Let’s Help Save Sherlyne’s Life
The family, friends and colleagues of Dr. Sherlyne, a young Pediatrician, desperately need our help.
Sherlyne graduated from the NPH (NPFS) St. Damien/Bernard Mevs residency program in Haiti and returned to her hometown in the north of Haiti, where she has been saving lives.
In early December she gave birth to her first child, a healthy baby boy. Approximately two weeks following his delivery, she began experiencing severe abdominal pain and needed urgent surgery. Sherlyne has been hospitalized in Haiti since and after multiple life-saving abdominal surgeries she has exhausted local medical ability, has lost her left leg and will lose her life if we are unable to fly her to the United States to receive emergent care.
The providers in Haiti have coordinated funds to air lift Sherlyn to the United States. However, she needs a medical visa to enter.

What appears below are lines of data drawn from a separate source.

(* ===== verification/Url.v ===== *)
(** * Url: SIP and other URLs

    Model of [sipXtackLib/src/net/Url.cpp]: the patterns, the parser
    [parseString] with its phases in the order of the code, the printers
    [getUri] and [toString], and the parameter lists with their lazy parsing.
    The UtlString members are their contents; RegEx::MatchString appends to
    them.  A [const char*] argument is the text before its terminator. *)
From Stdlib Require Import ZArith Lia Ascii String.
From stdpp Require Import base list strings.
From S2P Require Import Prelude UtlString UtlStringRefine NameValuePair NameValueTokenizer Format Pcre UrlCodec.
Local Open Scope Z_scope.

(** ** Patterns *)

(** The characters of a class *)
Definition one_of (l : list ascii) (c : ascii) : bool := bool_decide (c ∈ l).
Definition not_of (l : list ascii) (c : ascii) : bool := negb (bool_decide (c ∈ l)).

Definition DQUOTE : ascii := "034"%char.
Definition BACKSLASH : ascii := "092"%char.
Definition NEWLINE_CHAR : ascii := "010"%char.

Definition SWS : pat := PStar (PCls isspace).
Definition LWS : pat := PPlus (PCls isspace).
(** [.]: any character but a newline *)
Definition any_char : ascii -> bool := not_of [NEWLINE_CHAR].

Definition token_char (c : ascii) : bool := isalnum c || one_of ".!%*_+`'~-" c.
Definition SIP_TOKEN : pat := PPoss token_char.

Fixpoint PSeqs (l : list pat) : pat := match l with [] => PEps | [p] => p | p :: l' => PSeq p (PSeqs l') end.
Fixpoint PAlts (l : list pat) : pat := match l with [] => PEps | [p] => p | p :: l' => PAlt p (PAlts l') end.

(** [SIP_TOKEN(?:\s+SIP_TOKEN)*] and the body of a quoted string *)
Definition token_seq : pat := PSeq SIP_TOKEN (PStar (PSeq LWS SIP_TOKEN)).
Definition quoted_body : pat :=
  PStar (PAlt (PPoss (not_of [BACKSLASH; DQUOTE])) (PSeq (PChr BACKSLASH) (PCls any_char))).

Definition SipTokenSequenceOrQuoted : pat :=
  PSeqs [PBol; PAlt token_seq (PSeqs [PChr DQUOTE; quoted_body; PChr DQUOTE]); PEol].

Definition DisplayName : pat :=
  PSeqs [SWS;
         PAlt (PGroup 1 token_seq) (PSeqs [PChr DQUOTE; PGroup 2 quoted_body; PChr DQUOTE]);
         PLook (PSeq SWS (PChr "<"))].

Definition AngleBrackets : pat := PSeqs [SWS; PChr "<"; PGroup 1 (PPlus (PCls (not_of ">"))); PChr ">"].

Definition SUPPORTED_SCHEMES : pat :=
  PAlts [PGroup 1 (PLitI "UNKNOWN-URL-SCHEME"); PGroup 2 (PLitI "sip"); PGroup 3 (PLitI "sips");
         PGroup 4 (PLitI "http"); PGroup 5 (PLitI "https"); PGroup 6 (PLitI "ftp"); PGroup 7 (PLitI "file");
         PGroup 8 (PLitI "mailto")].

Definition SupportedScheme : pat := PSeq SUPPORTED_SCHEMES (PChr ":").
Definition SupportedSchemeSWS : pat := PSeqs [SWS; SUPPORTED_SCHEMES; SWS; PChr ":"].
Definition SupportedSchemeExact : pat := PSeqs [PBol; SUPPORTED_SCHEMES; PEol].

Definition hex_pair : pat := PSeqs [PChr "%"; PCls isxdigit; PCls isxdigit].
Definition user_char (c : ascii) : bool := isalnum c || one_of "_.!~*'()&=+$,;?/-" c.
Definition password_char (c : ascii) : bool := isalnum c || one_of "_.!~*'()&=+$,-" c.

Definition UsernameAndPassword : pat :=
  PSeqs [PGroup 1 (PPlus (PAlt (PPoss user_char) hex_pair));
         POpt (PSeq (PChr ":") (PGroup 2 (PStar (PAlt (PPoss password_char) hex_pair))));
         PChr "@"].

Definition label_char (c : ascii) : bool := isalnum c || one_of "-" c.
Definition DOMAIN_LABEL : pat := PSeq (PCls isalnum) (POpt (PSeq (PStar (PCls label_char)) (PCls isalnum))).
Definition dns_name : pat := PSeqs [PStar (PSeq DOMAIN_LABEL (PChr ".")); DOMAIN_LABEL; POpt (PChr ".")].
(** [x{1,n}] *)
Definition PRange (n : nat) (c : ascii -> bool) : pat := PSeq (PCls c) (PUpTo (n - 1) c).
Definition ipv4_address : pat :=
  PSeqs [PRange 3 isdigit; PChr "."; PRange 3 isdigit; PChr "."; PRange 3 isdigit; PChr "."; PRange 3 isdigit].
Definition ipv6_char (c : ascii) : bool := isxdigit c || one_of ":." c.
Definition ipv6_address : pat := PSeqs [PChr "["; PPoss ipv6_char; PChr "]"].
Definition host_address : pat := PAlts [dns_name; ipv4_address; ipv6_address].

Definition HostAndPort : pat := PSeq (PGroup 1 host_address) (POpt (PSeq (PChr ":") (PGroup 2 (PRange 6 isdigit)))).

Definition path_char (c : ascii) : bool := not_of "?," c && negb (isspace c).
Definition UrlPath : pat := PSeq (PGroup 1 (PPoss path_char)) (POpt (PCls (one_of "?,"))).
Definition url_param_char : ascii -> bool := not_of "?>,".
Definition UrlParams : pat := PSeqs [SWS; PChr ";"; PGroup 1 (PPoss url_param_char)].
Definition FieldParamName : pat := PSeqs [SWS; PChr ";"; SWS; PGroup 1 SIP_TOKEN; SWS].
Definition field_value : pat := PAlts [SIP_TOKEN; dns_name; ipv4_address; ipv6_address].
Definition FieldParamEqualsUnquotedValue : pat := PSeqs [PChr "="; SWS; PGroup 1 field_value].
Definition FieldParamValueOkUnquoted : pat := PSeqs [PBol; field_value; PEol].
(** The class in the source is written with two backslashes, which leave one in the
    pattern and escape the quote: it excludes the quote only. *)
Definition FieldParamEqualsQuotedValue : pat :=
  PSeqs [PChr "="; SWS;
         PGroup 1 (PSeqs [PChr DQUOTE;
                          PStar (PAlt (PPoss (not_of [DQUOTE])) (PSeq (PChr BACKSLASH) (PCls any_char)));
                          PChr DQUOTE])].
Definition header_char : ascii -> bool := not_of ",>".
Definition HeaderOrQueryParams : pat := PSeqs [SWS; PChr "?"; PGroup 1 (PPoss header_char)].
Definition AllDigits : pat :=
  PSeqs [PBol; POpt (PChr "+"); PPoss (fun c => isdigit c || one_of "*" c); PEol].
Definition CommaSeparator : pat := PSeqs [SWS; PChr ","; SWS].
Definition End_ : pat := PEol.
Definition EndComma : pat := PAlt PEol (PChr ",").
Definition EndSws : pat := PSeq SWS PEol.
Definition EndSwsComma : pat := PAlt (PSeq SWS PEol) (PSeqs [SWS; PChr ","; SWS]).
Definition EndUrl : pat := PSeq SWS PEol.

(** ** The object *)

Inductive Scheme :=
| UnknownUrlScheme | SipUrlScheme | SipsUrlScheme | HttpUrlScheme | HttpsUrlScheme | FtpUrlScheme | FileUrlScheme
| MailtoUrlScheme | NUM_SUPPORTED_URL_SCHEMES.

#[global] Instance Scheme_eq_dec : EqDecision Scheme.
Proof. solve_decision. Defined.

Inductive UriForm := NameAddr | AddrSpec.

#[global] Instance UriForm_eq_dec : EqDecision UriForm.
Proof. solve_decision. Defined.

(** The value of [static_cast<Scheme>(n)] *)
Definition scheme_of (n : nat) : Scheme :=
  match n with
  | 0%nat => UnknownUrlScheme | 1%nat => SipUrlScheme | 2%nat => SipsUrlScheme | 3%nat => HttpUrlScheme
  | 4%nat => HttpsUrlScheme | 5%nat => FtpUrlScheme | 6%nat => FileUrlScheme | 7%nat => MailtoUrlScheme
  | _ => NUM_SUPPORTED_URL_SCHEMES
  end.

Definition UnrecognizableUrlScheme : Scheme := NUM_SUPPORTED_URL_SCHEMES.
Definition SUPPORTED_SCHEMES_FIRST_MATCHES : nat := 2.

(** schemeName with the table SchemeName *)
Definition schemeName (s : Scheme) : list ascii :=
  match s with
  | SipUrlScheme => "sip" | SipsUrlScheme => "sips" | HttpUrlScheme => "http" | HttpsUrlScheme => "https"
  | FtpUrlScheme => "ftp" | FileUrlScheme => "file" | MailtoUrlScheme => "mailto"
  | UnknownUrlScheme | NUM_SUPPORTED_URL_SCHEMES => "UNKNOWN-URL-SCHEME"
  end.

Definition PORT_NONE : Z := -1.
Definition portIsValid (p : Z) : bool := (1 <=? p) && (p <=? 65535).

Record Url := mkUrl {
  mScheme : Scheme; mDisplayName : list ascii; mUserId : list ascii; mPassword : list ascii; mPasswordSet : bool;
  mHostAddress : list ascii; mHostPort : Z; mPath : list ascii;
  mRawUrlParameters : list ascii; mpUrlParameters : option (list param);
  mRawHeaderOrQueryParameters : list ascii; mpHeaderOrQueryParameters : option (list param);
  mpFieldParameters : option (list param); mAngleBracketsIncluded : bool }.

We can’t obtain a medical visa without a receiving hospital. The funds we raise today will be used to pay her hospital bills and to encourage a hospital in the United States to receive Sherlyne immediately. If Sherlyne dies, not only will her baby boy loose his mom, her husband his beloved wife but Haiti will lose an amazing pediatrician, and we will lose our friend.
Please donate any amount you can to help get Sherlyne to the United States. If you cannot donate, please share this message with someone who might be able to help.
There are problems within problems in Haiti, and so many limitations. Let's so our best to help Dr. Sherlyne in this fight for her life.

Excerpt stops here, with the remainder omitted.